| What to produce |
Copy, exactly and without additions, every line in the records below from the one holding "data := None" through the one holding "Definition dead_network_world : world", both ends included.

| Data for review |
□ □ □ □

Definition a_body (cursor : string) : body :=
  {| errors := None; data := Some (a_payload cursor) |}.

(** A page with more to come, while the database is down. *)
Definition db_down_turn : iteration := answers (a_body "Y3Vyc29yOjI=") 0 false.

(** GraphQL errors next to a payload whose snapshot is low. *)
Definition errors_low_quota_turn : iteration :=
  answers {| errors := Some ["Something went wrong while executing your query"];
             data := Some {| rateLimit := Some low_quota; search := None |} |}
          0 true.

(** An empty page, with [hasNextPage] false, and a low snapshot. *)
Definition empty_low_quota_turn : iteration :=
  answers {| errors := None;
             data := Some {| rateLimit := Some low_quota;
                             search := Some (a_search [] None false) |} |}
          0 true.

(** GraphQL errors next to a payload without snapshot that has records. *)
Definition errors_no_snapshot_turn : iteration :=
  answers {| errors := Some ["Something went wrong while executing your query"];
             data := Some {| rateLimit := None;
                             search := Some (a_search two_edges (Some "Y3Vyc29yOjI=") true) |} |}
          0 true.

(** The state after a first page of two records. *)
Definition second_state : state :=
  {| collected := 2; after := Some "Y3Vyc29yOjI="; page := 1 |}.

(** A second page of two records that comes with a low snapshot, and
    one that comes with GraphQL errors and no snapshot. *)
Definition low_quota_page : body :=
  {| errors := None;
     data := Some {| rateLimit := Some low_quota;
                     search := Some (a_search two_edges (Some "Y3Vyc29yOjQ=") true) |} |}.

Definition low_quota_page_turn : iteration := answers low_quota_page 0 true.

Definition errors_page : body :=
  {| errors := Some ["Something went wrong while executing your query"];
     data := Some (a_payload "Y3Vyc29yOjQ=") |}.

Definition errors_page_turn : iteration := answers errors_page 0 true.

(** A status-200 response whose body is no GraphQL answer at all. *)
Definition empty_body_turn : iteration :=
  answers {| errors := None; data := None |} 0 true.

(** A run against a rejected token, one on a dead network, one in which
    [ensureSchema] rejects and one that receives an empty body. *)
Definition unauthorized_world : world :=
  {| ensureSchema := true; script := [fails http_401]; closePool := true |}.

Definition dead_network_world : world :=
  {| ensureSchema := true; script := [fails timeout_error]; closePool := true |}.

Definition no_schema_world : world :=
  {| ensureSchema := false; script := []; closePool := true |}.

Definition empty_body_world : world :=
  {| ensureSchema := true; script := [empty_body_turn]; closePool := true |}.

(** A page is persisted, then the token is rejected. *)
Definition abort_after_page_world : world :=
  {| ensureSchema := true;
     script := [answers (a_body "Y3Vyc29yOjI=") 0 true; fails http_401];
     closePool := true |}.


(** GraphQL errors, then a low snapshot, then a page while the database
    is down, then a page that is persisted. *)
Definition eventful_world : world :=
  {| ensureSchema := true;
     script := [errors_low_quota_turn; empty_low_quota_turn; db_down_turn;
                answers (a_body "Y3Vyc29yOjQ=") 0 true];
     closePool := true |}.

(** Two pages of two records, for a target of three. *)
Definition two_pages_world : world :=
  {| ensureSchema := true;
     script := [answers (a_body "Y3Vyc29yOjI=") 0 true;
                answers (a_body "Y3Vyc29yOjQ=") 0 true];
     closePool := true |}.

(** A body with a page of 100 records and more to come. *)
Definition full_body : body :=
  {| errors := None;
     data := Some {| rateLimit := None;
                     search := Some (a_search (repeat (an_edge "R_1") 100)
                                       (Some "Y3Vyc29yOjEwMA==") true) |} |}.

(** ** Notions the further properties speak of *)

(** An [axios.post] outcome after which the function of [callGithub]
    throws without calling [bail]: a rejection other than a 401, or a
    response with status 500 or above. *)
Definition transient (r : axios_result) : bool :=
  match r with
  | AxiosResolved status _ => 500 <=? status
  | AxiosRejected err => negb (is_401 err)
  end.

(** The error the function of [callGithub] throws on an outcome that
    makes it throw. *)
Definition thrown_error (r : axios_result) : error :=
  match r with
  | AxiosResolved status _ =>
      {| message := ("Server error " ++ JS.toString status)%string;
         response_status := None |}
  | AxiosRejected err => err
  end.

(** The trace of attempts [num], [num + 1], ... that fail one after the
    other, each followed by the timer it arms. *)
Fixpoint failed_prefix {A : Type} (num : nat) (used : list Z)
    : list (event A) :=
  match used with
  | [] => []
  | t :: r => Attempt num :: Timer t :: failed_prefix (S num) r
  end.

(** The sum of a list of delays. *)
Definition total (l : list Z) : Z := fold_right Z.add 0 l.

(** The state after [n] more turns that changed nothing but the page
    counter. *)
Definition add_pages (n : nat) (st : state) : state :=
  {| collected := collected st; after := after st;
     page := page st + Z.of_nat n |}.

(** The result of the rest of the loop, after effects [effs]. *)
Definition prepend (effs : list effect)
    (r : option (loop_exit * state * list effect))
    : option (loop_exit * state * list effect) :=
  match r with
  | Some (x, st, effs') => Some (x, st, effs ++ effs')
  | None => None
  end.
(** The messages these methods pass to [self.log]. *)
Inductive GuiLine :=
  | Line_current_limits (model : string)
      (* f"Current limits for {current_model}:" *)
  | Line_remaining_minute (n : Z)
      (* f"Remaining requests per minute: {status['remaining_minute']}" *)
  | Line_remaining_day (n : Z)
      (* f"Remaining requests per day: {status['remaining_daily']}" *)
  | Line_no_information (model : string)
      (* f"No rate limit information available for {current_model}" *)
  | Line_machine_name_empty
      (* "Error: Machine name is empty." *)
  | Line_input_text_empty.
      (* "Error: Input text is empty." *)

(** The [QMessageBox.warning] boxes of [run_gemini]. *)
Inductive Dialog :=
  | Warning_enter_machine_name   (* "Please enter a machine name." *)
  | Warning_enter_manual_text.   (* "Please enter or load some manual text to process." *)

Record Window := mkWindow {
  model_combo : string;        (* model_combo.currentText() *)
  machine_edit : string;       (* machine_edit.text() *)
  qa_edit : string;            (* qa_edit.toPlainText() *)
  input_edit : string;         (* input_edit.toPlainText() *)
  output_edit : string;        (* output_edit.toPlainText() *)
  run_btn : bool;              (* run_btn.isEnabled() *)
  save_btn : bool;             (* save_btn.isEnabled() *)
  log_edit : list GuiLine;     (* the lines of log_edit, oldest first *)
  dialogs : list Dialog;       (* message boxes shown so far *)
  worker : option Worker       (* self.worker *)
}.

(** [self.log(message)], for several messages in turn. *)
Definition gui_log (lines : list GuiLine) (g : Window) : Window :=
  mkWindow (model_combo g) (machine_edit g) (qa_edit g) (input_edit g)
    (output_edit g) (run_btn g) (save_btn g) (log_edit g ++ lines)
    (dialogs g) (worker g).

Definition show_dialog (d : Dialog) (g : Window) : Window :=
  mkWindow (model_combo g) (machine_edit g) (qa_edit g) (input_edit g)
    (output_edit g) (run_btn g) (save_btn g) (log_edit g)
    (dialogs g ++ [d]) (worker g).

Section GeminiTesterApp.

Variable models : list (string * Limit).

(** [str.strip()]: a library function, of which nothing is assumed. *)
Variable strip : string -> string.

Definition update_limits_display (g : Window) (w : World)
  : result unit * (Window * World) :=
  match get_limits models w with
  | (Raise e, w') => (Raise e, (g, w'))
  | (Ok limits, w') =>
      let current_model := model_combo g in
      match limits !! current_model with
      | Some status =>
          (Ok tt,
           (gui_log [Line_current_limits current_model;
                     Line_remaining_minute (remaining_minute status);
                     Line_remaining_day (remaining_daily status)] g, w'))
      | None =>
          (Ok tt, (gui_log [Line_no_information current_model] g, w'))
      end
  end.

(** [init_rate_limiter]: [self.rate_limiter = RateLimiter()], then the
    status of the selected model is shown. *)
Definition init_rate_limiter (g : Window) (w : World)
  : result unit * (Window * World) :=
  match __init__ models w with
  | (Raise e, w') => (Raise e, (g, w'))
  | (Ok _, w') => update_limits_display g w'
  end.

□ □ □ □

| Answer to the problem |
  answers {| errors := None; data := None |} 0 true.

(** A run against a rejected token, one on a dead network, one in which
    [ensureSchema] rejects and one that receives an empty body. *)
Definition unauthorized_world : world :=
  {| ensureSchema := true; script := [fails http_401]; closePool := true |}.

Definition dead_network_world : world :=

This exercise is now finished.